DESCRIPTION OF THE TASK>
Copy verbatim the material from its first line to the line that holds "(** X6. The", including that line.

STUDY MATERIAL>

Lemma wrap_add_r (a b : Z) :
  Int64.wrap (a + Int64.wrap b) = Int64.wrap (a + b).
Proof.
  rewrite (Z.add_comm a (Int64.wrap b)), Int64Facts.wrap_add_l, Z.add_comm.
  reflexivity.
Qed.

(** X5. Summarising a concatenation of two row lists is the same as
    summarising each list and merging the two summaries key by key with
    the wrapping [int64] addition (a key present on one side only keeps
    its count). *)
Theorem count_by_app `{Countable K}
    (key : FirewallEventsAdaptiveGroup -> K)
    (events1 events2 : list FirewallEventsAdaptiveGroup) :
  count_by key (events1 ++ events2) =
  union_with (fun a b => Some (Int64.add a b))
    (count_by key events1) (count_by key events2).
Proof.
  apply map_eq. intros k.
  rewrite lookup_union_with, !count_by_lookup, has_key_app, key_total_app.
  destruct (has_key key k events1) eqn:H1, (has_key key k events2) eqn:H2;
    cbn [orb union_with option_union_with].
  - rewrite Int64Facts.add_unfold, Int64Facts.wrap_add_l, wrap_add_r.
    reflexivity.
  - rewrite (key_total_absent _ _ _ H2), Z.add_0_r. reflexivity.
  - rewrite (key_total_absent _ _ _ H1), Z.add_0_l. reflexivity.
  - reflexivity.
Qed.

(** X6. The three summaries the program prints (by action, by source, by
    country) add up to the same total modulo 2^64, and to exactly the same
    total when the counts are non-negative and their sum fits in an
    [int64]. *)
Theorem summaries_agree_on_total
    (events : list FirewallEventsAdaptiveGroup) :
  (sum_counts (actionCounts events) mod Int64.modulus =
     sum_counts (sourceCounts events) mod Int64.modulus /\
   sum_counts (sourceCounts events) mod Int64.modulus =
     sum_counts (countryCounts events) mod Int64.modulus) /\
  (Forall (fun event => 0 <= Count event) events ->
   total_count events <= Int64.max_int ->
   sum_counts (actionCounts events) = total_count events /\
   sum_counts (sourceCounts events) = total_count events /\
   sum_counts (countryCounts events) = total_count events).
Proof.
  unfold actionCounts, sourceCounts, countryCounts, count_by. split.
  - rewrite !fold_sum_counts_mod. split; reflexivity.
  - intros Hpos Hmax.
    assert (Hmax' : sum_counts (∅ : gmap string Z) + total_count events
                    <= Int64.max_int)
      by (rewrite sum_counts_empty; exact Hmax).
    assert (Hempty : nonneg_counts (∅ : gmap string Z))
      by (intros k v; rewrite lookup_empty; discriminate).
    rewrite !fold_sum_counts_exact by assumption.
    rewrite sum_counts_empty. repeat split; reflexivity.
Qed.

Lemma summaries_agree_on_total_witness :
  sum_counts (actionCounts sample_events) = total_count sample_events /\
  sum_counts (sourceCounts sample_events) = total_count sample_events /\
  sum_counts (countryCounts sample_events) = total_count sample_events.
Proof.
  apply (proj2 (summaries_agree_on_total sample_events)).
  - repeat constructor; vm_compute; discriminate.
  - vm_compute. discriminate.
Defined.

Lemma distinct_keys_lookup `{Countable K}
    (key : FirewallEventsAdaptiveGroup -> K)
    (events : list FirewallEventsAdaptiveGroup) (k : K) :
  NoDup (key <$> events) ->
  Forall (fun event => Int64.in_range (Count event)) events ->
  (if has_key key k events
   then Some (Int64.wrap (key_total key k events)) else None) =
  (list_to_map ((fun event => (key event, Count event)) <$> events)
     : gmap K Z) !! k.
Proof.
  induction events as [|e events IH]; intros Hnd Hr.
  - simpl. rewrite lookup_empty. reflexivity.
  - rewrite fmap_cons in Hnd. apply NoDup_cons in Hnd as [Hnew Hnd].
    apply Forall_cons in Hr as [He Hr].
    rewrite fmap_cons, list_to_map_cons, has_key_cons, key_total_cons.
    rewrite lookup_insert.
    destruct (decide (key e = k)) as [E|N].
    + subst k. rewrite <- has_key_true in Hnew.
      apply not_true_is_false in Hnew.
      rewrite (key_total_absent _ _ _ Hnew), Z.add_0_r.
      rewrite Int64Facts.wrap_id by exact He. reflexivity.
    + apply IH; assumption.
Qed.

(** X7. Rows whose keys are pairwise distinct pass through a summary
    unchanged: each key is mapped to the count of its own row. *)
Theorem count_by_distinct_keys `{Countable K}
    (key : FirewallEventsAdaptiveGroup -> K)
    (events : list FirewallEventsAdaptiveGroup) :
  NoDup (key <$> events) ->
  Forall (fun event => Int64.in_range (Count event)) events ->
  count_by key events =
  list_to_map ((fun event => (key event, Count event)) <$> events).
Proof.
  intros Hnd Hr. apply map_eq. intros k.
  rewrite count_by_lookup. apply distinct_keys_lookup; assumption.
Qed.

Lemma count_by_distinct_keys_witness :
  countryCounts tied_events =
  list_to_map
    ((fun event => (ClientCountryName (Dimensions event), Count event))
       <$> tied_events).
Proof.
  apply (count_by_distinct_keys
           (fun event => ClientCountryName (Dimensions event)) tied_events).
  - apply (bool_decide_unpack _). vm_compute. exact I.
  - repeat constructor; vm_compute; discriminate.
Defined.

Section SortedInput.
Implicit Types (x y : countryCount) (pre suf rest l : list countryCount).

Lemma sift_dominated x rest :
  Forall (count_ge x) rest -> sift x rest = (x, rest).
Proof.
  induction 1 as [|y rest Hy _ IH]; [reflexivity|].
  cbn [sift]. unfold count_ge in Hy.
  destruct (count y >? count x) eqn:C.
  - apply Z.gtb_lt in C. lia.
  - rewrite IH. reflexivity.
Qed.

Lemma outer_loop_sorted_input n : forall pre suf,
  length suf = n -> StronglySorted count_ge suf ->
  outer_loop n (pre ++ suf) (length pre) = pre ++ suf.
Proof.
  induction n as [|n IH]; intros pre suf Hlen Hs; [reflexivity|].
  destruct suf as [|x rest]; [discriminate|]. injection Hlen as Hlen.
  apply StronglySorted_inv in Hs as [Hs Hx].
  cbn [outer_loop].
  replace (length (pre ++ x :: rest) - S (length pre))%nat
    with (length rest) by (rewrite length_app; simpl; lia).
  pose proof (inner_loop_sift rest pre x []) as Hin.
  cbn [app length] in Hin. rewrite Nat.add_0_r in Hin.
  rewrite Hin, (sift_dominated x rest Hx). cbn [fst snd].
  replace (S (length pre)) with (length (pre ++ [x]))
    by (rewrite length_app; simpl; lia).
  replace (pre ++ x :: rest) with ((pre ++ [x]) ++ rest)
    by (rewrite <- app_assoc; reflexivity).
  apply IH; assumption.
Qed.

Lemma bubble_sort_sorted_input l :
  StronglySorted count_ge l -> bubble_sort l = l.
Proof.
  intros Hs. unfold bubble_sort.
  apply (outer_loop_sorted_input (length l) [] l eq_refl Hs).
Qed.

Lemma sorted_app_dominates l1 l2 :
  StronglySorted count_ge (l1 ++ l2) ->
  Forall (fun p => Forall (count_ge p) l2) l1.
Proof.
  induction l1 as [|x l1 IH]; intros Hs; [constructor|].
  cbn [app] in Hs. apply StronglySorted_inv in Hs as [Hs Hx].
  constructor; [|apply IH; exact Hs].
  apply Forall_app in Hx as [_ Hx]. exact Hx.
Qed.

Lemma top10_take l : top10 l = take 10 l.
Proof.
  unfold top10. destruct (10 <? length l)%nat eqn:C; [reflexivity|].
  apply Nat.ltb_ge in C. rewrite !take_ge by lia. reflexivity.
Qed.
End SortedInput.

(** X8. The sort leaves a slice that is already in non-increasing order of
    count exactly as it is (no entry moves, ties included); in particular
    sorting twice is the same as sorting once. *)
Theorem bubble_sort_keeps_sorted_input (countries : list countryCount) :
  bubble_sort (bubble_sort countries) = bubble_sort countries /\
  (StronglySorted count_ge countries -> bubble_sort countries = countries).
Proof.
  split.
  - apply bubble_sort_sorted_input, bubble_sort_sorted.
  - apply bubble_sort_sorted_input.
Qed.

Lemma bubble_sort_keeps_sorted_input_witness :
  bubble_sort (collect map_to_list (countryCounts tied_events)) =
  collect map_to_list (countryCounts tied_events).
Proof.
  apply (proj2 (bubble_sort_keeps_sorted_input
                  (collect map_to_list (countryCounts tied_events)))).
  vm_compute. repeat constructor; discriminate.
Defined.

Section CountSequence.

Lemma sorted_counts_unique (l1 : list Z) : forall l2,
  l1 ≡ₚ l2 ->
  StronglySorted Z.ge l1 -> StronglySorted Z.ge l2 -> l1 = l2.
Proof.
  induction l1 as [|x l1 IH]; intros l2 Hp S1 S2.
  - apply Permutation_nil_l in Hp. exact Hp.
  - destruct l2 as [|y l2].
    { apply Permutation_nil_r in Hp. discriminate. }
    apply StronglySorted_inv in S1 as [S1 F1].
    apply StronglySorted_inv in S2 as [S2 F2].
    assert (Hx : x ∈ y :: l2) by (rewrite <- Hp; left).
    assert (Hy : y ∈ x :: l1) by (rewrite Hp; left).
    rewrite Forall_forall in F1, F2.
    assert (x = y) as ->.
    { apply elem_of_cons in Hx as [Hx|Hx]; [exact Hx|].
      apply elem_of_cons in Hy as [Hy|Hy]; [symmetry; exact Hy|].
      specialize (F1 _ Hy). specialize (F2 _ Hx). lia. }
    f_equal. apply IH; [|exact S1|exact S2].
    apply (Permutation_cons_inv Hp).
Qed.

Lemma sorted_counts (l : list countryCount) :
  StronglySorted count_ge l -> StronglySorted Z.ge (count <$> l).
Proof.
  induction 1 as [|x l Hs IH Hx]; [constructor|].
  rewrite fmap_cons. constructor; [exact IH|].
  apply Forall_fmap. eapply Forall_impl; [exact Hx|].
  intros y Hy. unfold count_ge in Hy. simpl. lia.
Qed.

Lemma bubble_sort_counts (l1 l2 : list countryCount) :
  l1 ≡ₚ l2 -> count <$> bubble_sort l1 = count <$> bubble_sort l2.
Proof.
  intros Hp. apply sorted_counts_unique.
  - apply fmap_Permutation. rewrite !bubble_sort_permutation. exact Hp.
  - apply sorted_counts, bubble_sort_sorted.
  - apply sorted_counts, bubble_sort_sorted.
Qed.
End CountSequence.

WRITTEN RESPONSE>
Lemma wrap_add_r (a b : Z) :
  Int64.wrap (a + Int64.wrap b) = Int64.wrap (a + b).
Proof.
  rewrite (Z.add_comm a (Int64.wrap b)), Int64Facts.wrap_add_l, Z.add_comm.
  reflexivity.
Qed.

(** X5. Summarising a concatenation of two row lists is the same as
    summarising each list and merging the two summaries key by key with
    the wrapping [int64] addition (a key present on one side only keeps
    its count). *)
Theorem count_by_app `{Countable K}
    (key : FirewallEventsAdaptiveGroup -> K)
    (events1 events2 : list FirewallEventsAdaptiveGroup) :
  count_by key (events1 ++ events2) =
  union_with (fun a b => Some (Int64.add a b))
    (count_by key events1) (count_by key events2).
Proof.
  apply map_eq. intros k.
  rewrite lookup_union_with, !count_by_lookup, has_key_app, key_total_app.
  destruct (has_key key k events1) eqn:H1, (has_key key k events2) eqn:H2;
    cbn [orb union_with option_union_with].
  - rewrite Int64Facts.add_unfold, Int64Facts.wrap_add_l, wrap_add_r.
    reflexivity.
  - rewrite (key_total_absent _ _ _ H2), Z.add_0_r. reflexivity.
  - rewrite (key_total_absent _ _ _ H1), Z.add_0_l. reflexivity.
  - reflexivity.
Qed.

(** X6. The three summaries the program prints (by action, by source, by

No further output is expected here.